Happy Valentine’s Day everyone! Hope you and your special someone have a lovely day/night! Every day should be V-day and if you’re feeling extra nice the very kind Becky, of Glue and Glitter fame, has a truffles recipe for you to try. Follow Glue and Glitter on: Facebook, Twitter, and Pinterest. Welcome back Becky!
These almost-raw vegan truffles are a quick Valentine’s Day dessert that you could almost classify as healthy!

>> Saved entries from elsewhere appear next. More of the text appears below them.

Definition on_engine (m : GoM (Engine.Engine * W) A) : GoM (Orchestrator W) A := λ o,
  let '(r, (e, w)) := m (engine o, world o) in
  (r, mkOrchestrator e (catalog o) (stageMgr o) (streamEng o) (taskSched o) (timeTravelEng o) (cloneEng o) (udfReg o)
        (rbacEng o) (snowpipeEng o) w).
Definition on_catalog (m : GoM Catalog.Catalog A) : GoM (Orchestrator W) A := λ o,
  let '(r, c) := m (catalog o) in
  (r, mkOrchestrator (engine o) c (stageMgr o) (streamEng o) (taskSched o) (timeTravelEng o) (cloneEng o) (udfReg o)
        (rbacEng o) (snowpipeEng o) (world o)).
Definition on_stage (m : GoM (Stage.Manager * W) A) : GoM (Orchestrator W) A := λ o,
  let '(r, (s, w)) := m (stageMgr o, world o) in
  (r, mkOrchestrator (engine o) (catalog o) s (streamEng o) (taskSched o) (timeTravelEng o) (cloneEng o) (udfReg o)
        (rbacEng o) (snowpipeEng o) w).
Definition on_stream (m : GoM Stream.Engine A) : GoM (Orchestrator W) A := λ o,
  let '(r, s) := m (streamEng o) in
  (r, mkOrchestrator (engine o) (catalog o) (stageMgr o) s (taskSched o) (timeTravelEng o) (cloneEng o) (udfReg o)
        (rbacEng o) (snowpipeEng o) (world o)).
Definition on_task (m : GoM (Task.Scheduler (Stream.Engine * W)) A) : GoM (Orchestrator W) A := λ o,
  let '(r, s) := m (taskSched o) in
  (r, mkOrchestrator (engine o) (catalog o) (stageMgr o) (streamEng o) s (timeTravelEng o) (cloneEng o) (udfReg o)
        (rbacEng o) (snowpipeEng o) (world o)).
Definition on_timetravel (m : GoM (TimeTravel.Engine * W) A) : GoM (Orchestrator W) A := λ o,
  let '(r, (e, w)) := m (timeTravelEng o, world o) in
  (r, mkOrchestrator (engine o) (catalog o) (stageMgr o) (streamEng o) (taskSched o) e (cloneEng o) (udfReg o)
        (rbacEng o) (snowpipeEng o) w).
Definition on_clone (m : GoM (Clone.Engine * W) A) : GoM (Orchestrator W) A := λ o,
  let '(r, (e, w)) := m (cloneEng o, world o) in
  (r, mkOrchestrator (engine o) (catalog o) (stageMgr o) (streamEng o) (taskSched o) (timeTravelEng o) e (udfReg o)
        (rbacEng o) (snowpipeEng o) w).
Definition on_udf (m : GoM Udf.Registry A) : GoM (Orchestrator W) A := λ o,
  let '(r, u) := m (udfReg o) in
  (r, mkOrchestrator (engine o) (catalog o) (stageMgr o) (streamEng o) (taskSched o) (timeTravelEng o) (cloneEng o) u
        (rbacEng o) (snowpipeEng o) (world o)).
Definition on_rbac (m : GoM Rbac.Engine A) : GoM (Orchestrator W) A := λ o,
  let '(r, e) := m (rbacEng o) in
  (r, mkOrchestrator (engine o) (catalog o) (stageMgr o) (streamEng o) (taskSched o) (timeTravelEng o) (cloneEng o) (udfReg o)
        e (snowpipeEng o) (world o)).
Definition on_snowpipe (m : GoM (Snowpipe.Engine * W) A) : GoM (Orchestrator W) A := λ o,
  let '(r, (e, w)) := m (snowpipeEng o, world o) in
  (r, mkOrchestrator (engine o) (catalog o) (stageMgr o) (streamEng o) (taskSched o) (timeTravelEng o) (cloneEng o) (udfReg o)
        (rbacEng o) e w).
(** A call on the pipes that leaves the world alone. *)
Definition on_pipes (m : GoM Snowpipe.Engine A) : GoM (Orchestrator W) A :=
  on_snowpipe (λ s, let '(r, e) := m s.1 in (r, (e, s.2))).
End lenses.

(** ** Results and names *)

Definition statusResult (status : string) : QueryResult := mkQueryResult ["status"] [[CStr status]] 0 "DDL".
Definition executed (kind : string) : QueryResult :=
  mkQueryResult ["status"] [[CStr "Statement executed successfully."]] 0 kind.
Definition ddlResult : QueryResult := executed "DDL".

Definition escapeStringLiteral (s : string) : string := ReplaceAll s "'" "''".

(** [strings.SplitN(s, ".", 2)] when it gives two parts. *)
Definition split_dot (s : string) : option (string * string) := Cut s ".".

Definition scopeOrSession (scope : string) (sess : Session) : string * string :=
  let scope := TrimSpace scope in
  if decide (scope = "") then (Session.Database sess, Session.Schema sess)
  else match split_dot scope with
  | Some (a, b) => (a, b)
  | None => (Session.Database sess, scope)
  end.

Definition splitQualifiedName (name : string) : list string := SplitByte dot name.

(** A table name with the database and schema it is in. *)
Definition qualify_table (sess : Session) (tableName : string) : string * string * string :=
  match splitQualifiedName tableName with
  | [a; b; c] => (a, b, c)
  | [a; b] => (Session.Database sess, a, b)
  | _ => (Session.Database sess, Session.Schema sess, tableName)
  end.

Definition with_Database (n : string) (s : Session) : Session :=
  mkSession (Session.ID s) (Session.Token s) n (Session.Schema s) (Session.Warehouse s) (Session.Role s) (Session.User s) (Session.CreatedAt s) (Session.LastActiveAt s).
Definition with_Schema (n : string) (s : Session) : Session :=
  mkSession (Session.ID s) (Session.Token s) (Session.Database s) n (Session.Warehouse s) (Session.Role s) (Session.User s) (Session.CreatedAt s) (Session.LastActiveAt s).
Definition with_Warehouse (n : string) (s : Session) : Session :=
  mkSession (Session.ID s) (Session.Token s) (Session.Database s) (Session.Schema s) n (Session.Role s) (Session.User s) (Session.CreatedAt s) (Session.LastActiveAt s).
Definition with_Role (n : string) (s : Session) : Session :=
  mkSession (Session.ID s) (Session.Token s) (Session.Database s) (Session.Schema s) (Session.Warehouse s) n (Session.User s) (Session.CreatedAt s) (Session.LastActiveAt s).

(** ** Regular expressions *)

Definition reParseCreateStream : Regexp :=
  regexp "(?is)CREATE\s+(OR\s+REPLACE\s+)?STREAM\s+(\S+)\s+ON\s+TABLE\s+(\S+)(?:\s+APPEND_ONLY\s*=\s*TRUE)?".
Definition reParseCreateTask : Regexp := regexp "(?is)CREATE\s+(OR\s+REPLACE\s+)?TASK\s+(\S+)".
Definition reTaskWarehouse : Regexp := regexp "(?is)WAREHOUSE\s*=\s*(\S+)".
Definition reTaskSchedule : Regexp := regexp "(?is)SCHEDULE\s*=\s*'([^']+)'".
Definition reTaskAfter : Regexp := regexp "(?is)\bAFTER\s+(\S+?)(?:\s|$)".
Definition reTaskWhen : Regexp := regexp "(?is)\bWHEN\s+(.+?)\s+AS\s+".
Definition reTaskAs : Regexp := regexp "(?is)\bAS\s+(.+)$".
Definition reParseCreatePipe : Regexp := regexp "(?is)CREATE\s+(OR\s+REPLACE\s+)?PIPE\s+(\S+)".
Definition rePipeAutoIngest : Regexp := regexp "(?is)AUTO_INGEST\s*=\s*TRUE".
Definition rePipeAs : Regexp := regexp "(?is)\bAS\s+(.+)$".
Definition reMarkerAtOffset : Regexp := regexp "(?s)/\*\s*MINIFLAKE_AT_OFFSET\s+(\S+)\s+(-?\d+)\s*\*/".
Definition reMarkerAtTimestamp : Regexp := regexp "(?s)/\*\s*MINIFLAKE_AT_TIMESTAMP\s+(\S+)\s+(\S+)\s*\*/".

Definition reMarkerUse : Regexp := regexp "(?s)/\*\s*MINIFLAKE_USE_(DATABASE|SCHEMA|WAREHOUSE|ROLE)\s+(\S+)\s*\*/".
Definition reMarkerCopyInto : Regexp := regexp "(?s)/\*\s*MINIFLAKE_COPY_INTO\s+(.*?)\s*\*/".
Definition reMarkerPut : Regexp := regexp "(?s)/\*\s*MINIFLAKE_PUT\s+(.*?)\s*\*/".
Definition reMarkerGet : Regexp := regexp "(?s)/\*\s*MINIFLAKE_GET\s+(.*?)\s*\*/".
Definition reMarkerList : Regexp := regexp "(?s)/\*\s*MINIFLAKE_LIST\s+(.*?)\s*\*/".
Definition reMarkerRemove : Regexp := regexp "(?s)/\*\s*MINIFLAKE_REMOVE\s+(.*?)\s*\*/".
Definition reMarkerCreateStream : Regexp := regexp "(?s)/\*\s*MINIFLAKE_CREATE_STREAM\s+(.*?)\s*\*/".
Definition reMarkerDropStream : Regexp := regexp "(?s)/\*\s*MINIFLAKE_DROP_STREAM\s+(\S+)\s+([01])\s*\*/".
Definition reMarkerShowStreams : Regexp := regexp "(?s)/\*\s*MINIFLAKE_SHOW_STREAMS\s*(\S*)\s*\*/".
Definition reMarkerCreateTask : Regexp := regexp "(?s)/\*\s*MINIFLAKE_CREATE_TASK\s+(.*?)\s*\*/".
Definition reMarkerDropTask : Regexp := regexp "(?s)/\*\s*MINIFLAKE_DROP_TASK\s+(\S+)\s+([01])\s*\*/".
Definition reMarkerAlterTask : Regexp := regexp "(?s)/\*\s*MINIFLAKE_ALTER_TASK\s+(\S+)\s+(RESUME|SUSPEND)\s*\*/".
Definition reMarkerShowTasks : Regexp := regexp "(?s)/\*\s*MINIFLAKE_SHOW_TASKS\s*(\S*)\s*\*/".
Definition reMarkerExecuteTask : Regexp := regexp "(?s)/\*\s*MINIFLAKE_EXECUTE_TASK\s+(\S+)\s*\*/".
Definition reMarkerCreatePipe : Regexp := regexp "(?s)/\*\s*MINIFLAKE_CREATE_PIPE\s+(.*?)\s*\*/".
Definition reMarkerDropPipe : Regexp := regexp "(?s)/\*\s*MINIFLAKE_DROP_PIPE\s+(\S+)\s+([01])\s*\*/".
Definition reMarkerShowPipes : Regexp := regexp "(?s)/\*\s*MINIFLAKE_SHOW_PIPES\s*(\S*)\s*\*/".
Definition reMarkerShowParameters : Regexp := regexp "(?s)/\*\s*MINIFLAKE_SHOW_PARAMETERS\s+(\S+)\s+\|\s*(.*?)\s*\*/".
Definition reMarkerUndropTable : Regexp := regexp "(?s)/\*\s*MINIFLAKE_UNDROP_TABLE\s+(\S+)\s*\*/".

Definition reCreateDatabase : Regexp := regexp "(?i)^CREATE\s+(OR\s+REPLACE\s+)?DATABASE\s+(IF\s+NOT\s+EXISTS\s+)?(\S+)".
Definition reDropDatabase : Regexp := regexp "(?i)^DROP\s+DATABASE\s+(IF\s+EXISTS\s+)?(\S+)".
Definition reCreateSchema : Regexp := regexp "(?i)^CREATE\s+(OR\s+REPLACE\s+)?SCHEMA\s+(IF\s+NOT\s+EXISTS\s+)?(\S+)".
Definition reDropSchema : Regexp := regexp "(?i)^DROP\s+SCHEMA\s+(IF\s+EXISTS\s+)?(\S+)".
Definition reCreateTable : Regexp :=
  regexp "(?i)^CREATE\s+(OR\s+REPLACE\s+)?(TEMPORARY\s+|TRANSIENT\s+)?TABLE\s+(IF\s+NOT\s+EXISTS\s+)?(\S+)".
Definition reDropTable : Regexp := regexp "(?i)^DROP\s+TABLE\s+(IF\s+EXISTS\s+)?(\S+)".
Definition reCreateView : Regexp := regexp "(?i)^CREATE\s+(OR\s+REPLACE\s+)?VIEW\s+".
Definition reCreateStream : Regexp :=
  regexp "(?i)^CREATE\s+(OR\s+REPLACE\s+)?STREAM\s+(IF\s+NOT\s+EXISTS\s+)?(\S+)\s+ON\s+TABLE\s+(\S+)".
Definition reDropStream : Regexp := regexp "(?i)^DROP\s+STREAM\s+(IF\s+EXISTS\s+)?(\S+)".
Definition reCreateTask : Regexp := regexp "(?i)^CREATE\s+(OR\s+REPLACE\s+)?TASK\s+(IF\s+NOT\s+EXISTS\s+)?(\S+)".
Definition reDropTask : Regexp := regexp "(?i)^DROP\s+TASK\s+(IF\s+EXISTS\s+)?(\S+)".
Definition reAlterTaskResume : Regexp := regexp "(?i)^ALTER\s+TASK\s+(\S+)\s+RESUME".
Definition reAlterTaskSusp : Regexp := regexp "(?i)^ALTER\s+TASK\s+(\S+)\s+SUSPEND".
Definition reCreatePipe : Regexp := regexp "(?i)^CREATE\s+(OR\s+REPLACE\s+)?PIPE\s+(IF\s+NOT\s+EXISTS\s+)?(\S+)".
Definition reDropPipe : Regexp := regexp "(?i)^DROP\s+PIPE\s+(IF\s+EXISTS\s+)?(\S+)".
Definition reCreateStage : Regexp := regexp "(?i)^CREATE\s+(OR\s+REPLACE\s+)?STAGE\s+(IF\s+NOT\s+EXISTS\s+)?(\S+)".
Definition reDropStage : Regexp := regexp "(?i)^DROP\s+STAGE\s+(IF\s+EXISTS\s+)?(\S+)".
Definition reCreateFunc : Regexp := regexp "(?i)^CREATE\s+(OR\s+REPLACE\s+)?(FUNCTION|PROCEDURE)\s+(\S+)".
Definition reGrant : Regexp := regexp "(?i)^GRANT\s+(\S+)\s+ON\s+(\S+)\s+(\S+)\s+TO\s+ROLE\s+(\S+)".
Definition reRevoke : Regexp := regexp "(?i)^REVOKE\s+(\S+)\s+ON\s+(\S+)\s+(\S+)\s+FROM\s+ROLE\s+(\S+)".
Definition reCreateRole : Regexp := regexp "(?i)^CREATE\s+ROLE\s+(IF\s+NOT\s+EXISTS\s+)?(\S+)".
Definition reCloneTable : Regexp := regexp "(?i)^CREATE\s+(OR\s+REPLACE\s+)?TABLE\s+(\S+)\s+CLONE\s+(\S+)".

Definition reInsertInto : Regexp := regexp "(?i)^INSERT\s+INTO\s+(\S+)".
Definition reUpdateTbl : Regexp := regexp "(?i)^UPDATE\s+(\S+)".
Definition reDeleteFrom : Regexp := regexp "(?i)^DELETE\s+FROM\s+(\S+)".
Definition reMergeInto : Regexp := regexp "(?i)^MERGE\s+INTO\s+(\S+)".

(** The last part of the name that follows the verb; empty when no verb matches. *)
Fixpoint first_match (res : list Regexp) (s : string) : option Match :=
  match res with
  | [] => None
  | r :: res => match FindStringSubmatch r s with Some m => Some m | None => first_match res s end
  end.
Definition extractTableFromDML (upper : string) : string :=
  match first_match [reInsertInto; reUpdateTbl; reDeleteFrom; reMergeInto] upper with
  | Some m => List.last (SplitByte dot (group m 1)) ""
  | None => ""
  end.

It’s almost Valentine’s Day! I’ve been a little bit tired lately – this baby in my belly has me waking up every 2 hours all night long! – but I’m still managing a few DIY touches. We’re having supper at home this year, so I made a little Valentine’s Day decoration to hang up in the kitchen, and I ordered Dave’s gift online but got a little bit crafty with the wrapping, at least…

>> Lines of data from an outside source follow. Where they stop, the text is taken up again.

Lemma keeps_handleSpecialMarkers {who} now sql : keeps (both_ok who)
  (handleSpecialMarkers execDB osMkdirAll osRemove osFiles osStat walkDir fileMD5 glob compile bad_authority
     bad_fragment LoadLocation now sql).
Proof.
  unfold handleSpecialMarkers. apply keeps_bind; [apply keeps_get|]. intros st.
  repeat (apply keeps_on_match; [intros m|]); try apply keeps_ret; try apply keeps_handled; try (apply keeps_handleUse).
  all: unfold handleCreateStream, handleDropStream, handleShowStreams, handleCreateTask, handleDropTask, handleAlterTask,
    handleShowTasks, handleExecuteTask, handleCreatePipe, handleDropPipe, handleShowPipes, handleUndropTable.
  all: keeps_auto.
Qed.

Lemma keeps_handleDDL {who} now sql : keeps (both_ok who)
  (handleDDL queryDB execDB osMkdirAll osRemoveAll LoadLocation now sql).
Proof.
  unfold handleDDL, stream_ddl, task_ddl, pipe_ddl, stage_ddl, function_ddl, role_ddl. apply keeps_bind; [apply keeps_get|]. intros st.
  repeat (apply keeps_on_match; [intros m|]); try apply keeps_ret; apply keeps_done.
  all: unfold create_database, create_schema, drop_schema, create_table, drop_table, create_stage, drop_stage.
  all: try (destruct (schema_of st.1 _)); try (destruct (qualify_table st.1 _) as [[? ?] ?]).
  all: keeps_auto.
  intros s. apply keeps_on_clone.
Qed.

Lemma keeps_handleDML now sess sql upper : keeps orch_ok (handleDML queryDB execDB osMkdirAll now sess sql upper).
Proof. unfold handleDML. keeps_auto. Qed.
Lemma keeps_handleTransaction sql upper : keeps orch_ok (handleTransaction execDB sql upper).
Proof. unfold handleTransaction. keeps_auto. Qed.
Lemma keeps_handleQuery sql upper : keeps orch_ok (handleQuery queryDB (W:=W) sql upper).
Proof. unfold handleQuery. keeps_auto. Qed.
Lemma keeps_fallback sql : keeps orch_ok (fallback execDB sql).
Proof. unfold fallback. keeps_auto. Qed.
Hint Resolve keeps_handleDML keeps_handleTransaction keeps_handleQuery keeps_fallback : keeps.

…and over the weekend, I started experimenting with raw vegan truffle recipes! This recipe is not totally raw, because I didn’t spring for raw cacao powder. You could use cacao in place of cocoa powder, though, and make this a 100% raw dessert!

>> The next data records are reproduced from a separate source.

(* ===== verification/Wire.v ===== *)
(** * Reading the row sets of answers back

    Decoders for the texts that cells have on the wire, the way a driver reads them
    after the type of their column, and the round trips: numbers, instants, bytes,
    single cells and whole row sets. *)

From S2P Require Import Prelude GoStrings GoTime Server.
From Stdlib Require Import Ascii DecimalString DecimalZ DecimalPos.
#[local] Open Scope Z_scope.

(** ** Decoders *)

Definition read_int (s : string) : option Z :=
  match s with String "-" t => Z.opp <$> digits_val 0 t | _ => digits_val 0 s end.

(** Seconds, a point and nanoseconds. *)
Definition read_epoch (s : string) : option Z :=
  match Cut s "." with
  | None => None
  | Some (secs, nanos) =>
      match read_int secs, digits_val 0 nanos with
      | Some a, Some b => Some (a * Second + b)
      | _, _ => None
      end
  end.

Definition hex_value (c : ascii) : Z :=
  let n := Z.of_N (N_of_ascii c) in if is_digit c then n - 48 else n - 87.
Fixpoint read_hex (s : string) : option string :=
  match s with
  | "" => Some ""%string
  | String a (String b s) =>
      String (ascii_of_N (Z.to_N (hex_value a * 16 + hex_value b))) <$> read_hex s
  | String _ "" => None
  end.

Definition read_bool (s : string) : option bool :=
  if decide (s = "1") then Some true else if decide (s = "0") then Some false else None.

(** A cell of a column of type [ty]. *)
Definition read_cell (ty : string) (j : json) : option cell :=
  match j with
  | JNull => Some CNull
  | JText s =>
      if decide (ty = "fixed") then CInt <$> read_int s
      else if decide (ty = "real") then Some (CFloat s)
      else if decide (ty = "boolean") then CBool <$> read_bool s
      else if decide (ty = "timestamp_ntz") then CTime <$> read_epoch s
      else if decide (ty = "binary") then CBytes <$> read_hex s
      else Some (CStr s)
  | _ => None
  end.
Definition read_rows (rows : list (list cell)) (rowSet : list (list json)) : list (list (option cell)) :=
  imap (λ i j, read_cell (column_type rows i) j) <$> rowSet.

(** ** Numbers *)

Lemma read_Itoa z : read_int (Itoa z) = Some z.
Proof.
  destruct (decide (0 ≤ z)) as [Hz|Hz].
  - pose proof (digits_Itoa z Hz) as E. unfold read_int. destruct (Itoa z) as [|c s] eqn:Ez; [done|].
    pose proof (digits_val_every _ _ _ E) as Hc. cbn [every] in Hc.
    destruct c as [[] [] [] [] [] [] [] []]; try exact E. cbn in Hc. discriminate Hc.
  - rewrite Itoa_neg by lia. cbn [read_int]. rewrite digits_Itoa by lia. cbn. f_equal. lia.
Qed.

Lemma digits_zeros k s : digits_val 0 (Join "" (repeat "0"%string k) +:+ s) = digits_val 0 s.
Proof.
  induction k as [|k IH]; [done|]. rewrite <- IH. destruct k as [|k]; reflexivity.
Qed.
Lemma digits_pad w z : 0 ≤ z → digits_val 0 (pad w z) = Some z.
Proof.
  intros Hz. unfold pad. destruct (z <? 0) eqn:E; [apply Z.ltb_lt in E; lia|]. change ("" +:+ ?x) with x.
  rewrite digits_zeros, Z.abs_eq by done. by apply digits_Itoa.
Qed.

Lemma every_weaken (f g : ascii → bool) s : (∀ c, f c = true → g c = true) → every f s = true → every g s = true.
Proof. intros Hfg. induction s as [|c s IH]; cbn; [done|]. intros [Hc Hs]%andb_true_iff. by rewrite Hfg, IH. Qed.
Lemma Itoa_no_point z : every (λ d, negb (bool_decide (d = "."%char))) (Itoa z) = true.
Proof.
  assert (Hd : ∀ n, 0 ≤ n → every (λ d, negb (bool_decide (d = "."%char))) (Itoa n) = true).
  { intros n Hn%digits_Itoa. apply digits_val_every in Hn. revert Hn. apply every_weaken. intros c Hc.
    apply negb_true_iff, bool_decide_eq_false. by intros ->. }
  destruct (decide (0 ≤ z)); [by apply Hd|]. rewrite Itoa_neg by lia. cbn. apply Hd. lia.
Qed.

Lemma read_epoch_text t : read_epoch (epoch_text t) = Some t.
Proof.
  unfold read_epoch, epoch_text. change ("." +:+ ?x) with (String "." x). change "."%string with (String "." "").
  rewrite Cut_byte by apply Itoa_no_point. rewrite read_Itoa, digits_pad by (apply Z.mod_pos_bound; done).
  f_equal. pose proof (Z.div_mod t Second ltac:(done)). lia.
Qed.

(** ** Bytes *)

Lemma read_hex_text s : read_hex (hex_text s) = Some s.
Proof.
  induction s as [|c s IH]; [done|]. cbn [hex_text]. unfold Session.hex_byte. change (String ?a (String ?b "") +:+ ?x) with (String a (String b x)).
  cbn [read_hex]. rewrite IH. cbn [fmap option_fmap option_map]. do 2 f_equal.
  destruct c as [[] [] [] [] [] [] [] []]; vm_compute; reflexivity.
Qed.

(** ** Cells and row sets *)

(** The columns whose values the engine returns as they are; those of DATE columns, which
    come as instants, are not among them. *)
Inductive Column : Type := Number | Real | Text | Boolean | Binary | Timestamp.
Definition wire_type (k : Column) : string :=
  match k with
  | Number => "fixed" | Real => "real" | Text => "text" | Boolean => "boolean" | Binary => "binary" | Timestamp => "timestamp_ntz"
  end.
(** A value of the column, or NULL. *)
Definition value_of (k : Column) (v : cell) : bool :=
  match v, k with
  | CNull, _ | CInt _, Number | CFloat _, Real | CStr _, Text | CBool _, Boolean | CBytes _, Binary | CTime _, Timestamp => true
  | _, _ => false
  end.
(** What the first row must have for the type to show. *)
Definition shows (k : Column) (v : cell) : Prop := v = CNull → k = Text.

Lemma read_wire_cell k v : value_of k v = true → read_cell (wire_type k) (wire_cell v) = Some v.
Proof.
  destruct v as [|b|z|f|s|t|s], k; try done; intros _; cbn; [by destruct b|by rewrite read_Itoa|by rewrite read_epoch_text|by rewrite read_hex_text].
Qed.
Lemma shown_type k v : value_of k v = true → shows k v → snowflakeTypeName v = wire_type k.
Proof. unfold shows. destruct v, k; try done; intros _ H; discriminate (H eq_refl). Qed.

(** The rows of a query with such columns, and its first row. *)
Definition typed (ks : list Column) (rows : list (list cell)) : Prop :=
  Forall (Forall2 (λ k v, value_of k v = true) ks) rows ∧
  match rows with row :: _ => Forall2 shows ks row | [] => True end.

Lemma typed_column ks rows row i k : typed ks rows → row ∈ rows → ks !! i = Some k → column_type rows i = wire_type k.
Proof.
  intros [Hall Hfirst] Hin Hk. destruct rows as [|first rows]; [by apply elem_of_nil in Hin|]. unfold column_type.
  apply Forall_cons in Hall as [Hv _]. destruct (Forall2_lookup_l _ _ _ _ _ Hv Hk) as (v & Hi & Hval). rewrite Hi.
  destruct (Forall2_lookup_l _ _ _ _ _ Hfirst Hk) as (v' & Hi' & Hs). assert (v' = v) as -> by congruence. by apply shown_type.
Qed.

(** C17: A result of number, text, boolean, binary and timestamp columns loses nothing on
    its way, when its first row has a NULL at most in columns of texts: the answer
    announces for every column its type, and the texts of the cells, read after the
    types that it announces, are the cells that the database returned: numbers of either
    sign, instants to the nanosecond before and after 1970, bytes, booleans and NULL
    included. *)
Theorem rows_read_back ks rows : typed ks rows →
  (∀ i k, rows ≠ [] → ks !! i = Some k → column_type rows i = wire_type k) ∧
  read_rows rows (buildRowSet rows) = (λ row : list cell, Some <$> row) <$> rows.
Proof.
  intros Ht. split.
  { intros i k Hne Hk. destruct rows as [|row rows]; [done|]. eapply typed_column; [done|apply list_elem_of_here|done]. }
  unfold read_rows, buildRowSet. rewrite <- list_fmap_compose. apply list_fmap_ext. intros n row Hrow.
  unfold compose. apply list_eq. intros i. rewrite list_lookup_imap, !list_lookup_fmap.
  destruct (row !! i) as [v|] eqn:E; [|done]. cbn. f_equal. apply list_elem_of_lookup_2 in Hrow.
  pose proof (proj1 (Forall_forall _ _) (proj1 Ht) row Hrow) as Hv. destruct (Forall2_lookup_r _ _ _ _ _ Hv E) as (k & Hk & Hval).
  rewrite (typed_column ks rows row i k Ht Hrow Hk). by apply read_wire_cell.
Qed.

Definition wire_rows : list (list cell) :=
  [[CInt (-7); CTime (-1); CBytes "a"; CBool true; CNull]; [CNull; CTime 1500000000; CBytes ""; CBool false; CStr ""]].
Definition wire_columns : list Column := [Number; Timestamp; Binary; Boolean; Text].

Lemma rows_read_back_witness : typed wire_columns wire_rows ∧
  buildRowSet wire_rows !! 0%nat =
    Some [JText "-7"; JText "-1.999999999"; JText "61"; JText "1"; JNull] ∧
  read_rows wire_rows (buildRowSet wire_rows) = (λ row : list cell, Some <$> row) <$> wire_rows.
Proof.
  assert (Ht : typed wire_columns wire_rows).
  { split; unfold wire_rows, wire_columns; repeat constructor; done. }
  split; [exact Ht|]. split; [reflexivity|]. exact (proj2 (rows_read_back wire_columns wire_rows Ht)).
Defined.

(** A date, which the engine returns as an instant, is announced and sent as one. *)
Example date_as_timestamp : column_type [[CTime (48 * Hour)]] 0 = "timestamp_ntz"%string ∧
  buildRowSet [[CTime (48 * Hour)]] = [[JText "172800.000000000"]].
Proof. vm_compute. split; reflexivity. Qed.

(** The type of a column is that of its first row: with NULL there, the column is text
    and a number below it arrives as one. *)
Example null_first : read_rows [[CNull]; [CInt 1]] (buildRowSet [[CNull]; [CInt 1]]) = [[Some CNull]; [Some (CStr "1")]].
Proof. reflexivity. Qed.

These came out great. The dates added just enough sweetness, and they were rich and chocolatey!
Almost-Raw Vegan Truffles
Nutrition info per truffle: Calories: 67, Fat: 3g, Sugar: 4.5g, Protein: 1.5g, Fiber: 1.5g, Carbs: 8.5g
Ingredients
- 1 cup raw cashews
- 1/4 cup cocoa powder (or raw cacao powder)
- 1 cup dates, pitted (I used halawi dates, but medjool would work just as well)
- 2 tablespoons water
- Extra cocoa or cacao powder, for dusting
Directions
- Grind the cashews in your blender until they have a flour-like consistency, though leaving it a little chunky is OK. Transfer the cashew flour to a mixing bowl and whisk it together with the 1/4 cup cocoa powder.
- Toss the dates and water in the blender and blend on high until they start to form a paste.
- Transfer the date mixture to the bowl and knead until you have a nice ball of dough.
- Divide into 16 balls, shaping each with the palms of your hands. Dust each truffle with cocoa powder, and chill until you’re ready to serve!
I have some ideas for variations on this recipe that I still want to try, and I’ll share any that turn out well!